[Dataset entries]
(** [a < b]: numbers (booleans count as 0 and 1), strings and lists are
    ordered; every other pair raises [TypeError]. *)
Fixpoint py_lt (a b : json) {struct a} : outcome bool :=
  match a, b with
  | JInt x, JInt y => Ret (x <? y)
  | JInt x, JBool y => Ret (x <? bool_to_Z y)
  | JBool x, JInt y => Ret (bool_to_Z x <? y)
  | JBool x, JBool y => Ret (bool_to_Z x <? bool_to_Z y)
  | JStr x, JStr y => Ret (string_ltb x y)
  | JList xs, JList ys =>
      (fix go (xs ys : list json) {struct xs} : outcome bool :=
         match xs, ys with
         | [], [] => Ret false
         | [], _ :: _ => Ret true
         | _ :: _, [] => Ret false
         | x :: xs', y :: ys' => if py_eq x y then go xs' ys' else py_lt x y
         end) xs ys
  | _, _ => Raise
  end.

(** Whitespace for [str.strip()] and [int(str)], on ASCII. *)
Definition is_space (c : ascii) : bool :=
  let n := nat_of_ascii c in
  ((9 <=? n) && (n <=? 13) || (28 <=? n) && (n <=? 32))%nat.

Fixpoint lstrip (l : list ascii) : list ascii :=
  match l with
  | [] => []
  | c :: l' => if is_space c then lstrip l' else l
  end.

Definition strip_chars (l : list ascii) : list ascii :=
  rev (lstrip (rev (lstrip l))).

(** [s.strip()] *)
Definition strip (s : string) : string :=
  string_of_list_ascii (strip_chars (list_ascii_of_string s)).

Definition digit_of (c : ascii) : option Z :=
  let n := nat_of_ascii c in
  if ((48 <=? n) && (n <=? 57))%nat then Some (Z.of_nat n - 48) else None.

(** Decimal digits, single underscores allowed between two digits. *)
Fixpoint digits_value (acc : Z) (after_digit : bool) (l : list ascii)
  : option Z :=
  match l with
  | [] => if after_digit then Some acc else None
  | c :: l' =>
      match digit_of c with
      | Some d => digits_value (10 * acc + d) true l'
      | None =>
          if Ascii.eqb c "_" && after_digit
          then match l' with
               | [] => None
               | _ :: _ => digits_value acc false l'
               end
          else None
      end
  end.

(** [int(s)] for a string: surrounding whitespace, an optional sign, then
    decimal digits.  [None] is [ValueError].  Digits outside ASCII are not
    modelled. *)
Definition int_of_string (s : string) : option Z :=
  match strip_chars (list_ascii_of_string s) with
  | [] => None
  | c :: l =>
      if Ascii.eqb c "-" then option_map Z.opp (digits_value 0 false l)
      else if Ascii.eqb c "+" then digits_value 0 false l
      else digits_value 0 false (c :: l)
  end.

(** Decimal rendering, for [str(n)] in an f-string. *)
Fixpoint pos_digits (fuel : nat) (n : Z) (acc : string) : string :=
  match fuel with
  | O => acc
  | S fuel' =>
      let acc' := String (ascii_of_nat (Z.to_nat (48 + n mod 10))) acc in
      if n / 10 =? 0 then acc' else pos_digits fuel' (n / 10) acc'
  end.

Definition string_of_Z (n : Z) : string :=
  if n <? 0
  then String "-" (pos_digits (S (Z.to_nat (Z.log2 (- n)))) (- n) "")
  else pos_digits (S (Z.to_nat (Z.log2 n))) n "".

(* ================================================================= *)
(** ** The query operations the handlers use *)

Definition lower_char (c : ascii) : ascii :=
  let n := nat_of_ascii c in
  if ((65 <=? n) && (n <=? 90))%nat then ascii_of_nat (n + 32) else c.

(** SQL [LIKE]: [%] stands for any run of characters and [_] for any one
    character.  The escape character of the engine is not modelled. *)
Fixpoint like (p t : list ascii) {struct p} : bool :=
  match p with
  | [] => match t with [] => true | _ :: _ => false end
  | c :: p' =>
      if Ascii.eqb c "%" then
        (fix any_run (t : list ascii) {struct t} : bool :=
           like p' t ||
           match t with
           | [] => false
           | _ :: t' => any_run t'
           end) t
      else
        match t with
        | [] => false
        | d :: t' => (Ascii.eqb c "_" || Ascii.eqb c d) && like p' t'
        end
  end.

(** [column.ilike(pattern)], rendered as [lower(column) LIKE lower(pattern)]. *)
Definition ilike (text pattern : string) : bool :=
  like (map lower_char (list_ascii_of_string pattern))
       (map lower_char (list_ascii_of_string text)).

(** The pattern the handlers build: [f'%{s}%']. *)
Definition contains_pattern (s : string) : string := "%" ++ s ++ "%".

(** Modelled from the spec: [Job.skills.contains([search])] is an operator
    of the ORM on a JSON column, outside this repository; the spec reads it
    as exact skill-tag membership. *)
Definition skills_contains (skills : json) (search : string) : bool :=
  match skills with
  | JList xs => existsb (is_JStr search) xs
  | _ => false
  end.

Fixpoint insert_desc {A : Type} (key : A -> Z) (x : A) (l : list A) : list A :=
  match l with
  | [] => [x]
  | y :: l' => if key y <=? key x then x :: l else y :: insert_desc key x l'
  end.

(** [query.order_by(key.desc())]; rows with equal keys stay in storage
    order. *)
Definition order_by_desc {A : Type} (key : A -> Z) (l : list A) : list A :=
  fold_right (insert_desc key) [] l.

(** What [paginate] returns. *)
Record Pagination (A : Type) : Type := mkPagination {
  items : list A;
  total : Z;
  pages : Z;
  has_next : bool;
  has_prev : bool
}.
Arguments mkPagination {A}.
Arguments items {A}.
Arguments total {A}.
Arguments pages {A}.
Arguments has_next {A}.
Arguments has_prev {A}.

Definition clamp_page (page : Z) : Z := Z.max 1 page.
Definition clamp_per_page (per_page : Z) : Z := Z.max 1 per_page.

(** Modelled from the spec: the pagination collaborator,
    [query.paginate(page, per_page, error_out=False)] of the ORM extension,
    is outside this repository.  Given the rows of the query it returns a
    slice plus the total count and the total page count; a page or page
    size below 1 is clamped and never causes an error. *)
Definition paginate {A : Type} (rows : list A) (page per_page : Z)
  : Pagination A :=
  let page' := clamp_page page in
  let per_page' := clamp_per_page per_page in
  let n := Z.of_nat (List.length rows) in
  let pages' := (n + per_page' - 1) / per_page' in
  {| items := firstn (Z.to_nat per_page')
                (skipn (Z.to_nat ((page' - 1) * per_page')) rows);
     total := n;
     pages := pages';
     has_next := page' <? pages';
     has_prev := 1 <? page' |}.

(** [request.args]: the query string, the first value of a key winning. *)
Definition args_t : Type := list (string * string).

(** [int(request.args.get(k, default))] with an integer [default]. *)
Definition int_arg (args : args_t) (k : string) (default : Z) : outcome Z :=
  match assoc k args with
  | None => Ret default
  | Some s => match int_of_string s with Some n => Ret n | None => Raise end
  end.

(** [request.args.get(k, '').strip()] *)
Definition stripped_arg (args : args_t) (k : string) : string :=
  match assoc k args with
  | None => ""
  | Some s => strip s
  end.

(* ================================================================= *)
(** ** models.py *)

Inductive Role : Type := RoleUser | RoleEmployer | RoleAdmin.

Definition Role_to_string (r : Role) : string :=
  match r with
  | RoleUser => "user"
  | RoleEmployer => "employer"
  | RoleAdmin => "admin"
  end.

Definition Role_eqb (a b : Role) : bool :=
  match a, b with
  | RoleUser, RoleUser | RoleEmployer, RoleEmployer | RoleAdmin, RoleAdmin => true
  | _, _ => false
  end.

Inductive JobStatus : Type := Pending | Approved | Rejected.

Definition JobStatus_to_string (s : JobStatus) : string :=
  match s with
  | Pending => "pending"
  | Approved => "approved"
  | Rejected => "rejected"
  end.

Definition JobStatus_eqb (a b : JobStatus) : bool :=
  match a, b with
  | Pending, Pending | Approved, Approved | Rejected, Rejected => true
  | _, _ => false
  end.

Inductive JobType : Type := FullTime | PartTime | Contract | Freelance.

▶ _Brief_
For the word "Inductive", please say how many lines in the entries hold it, with only the number as the reply.

▶ _Solution_
3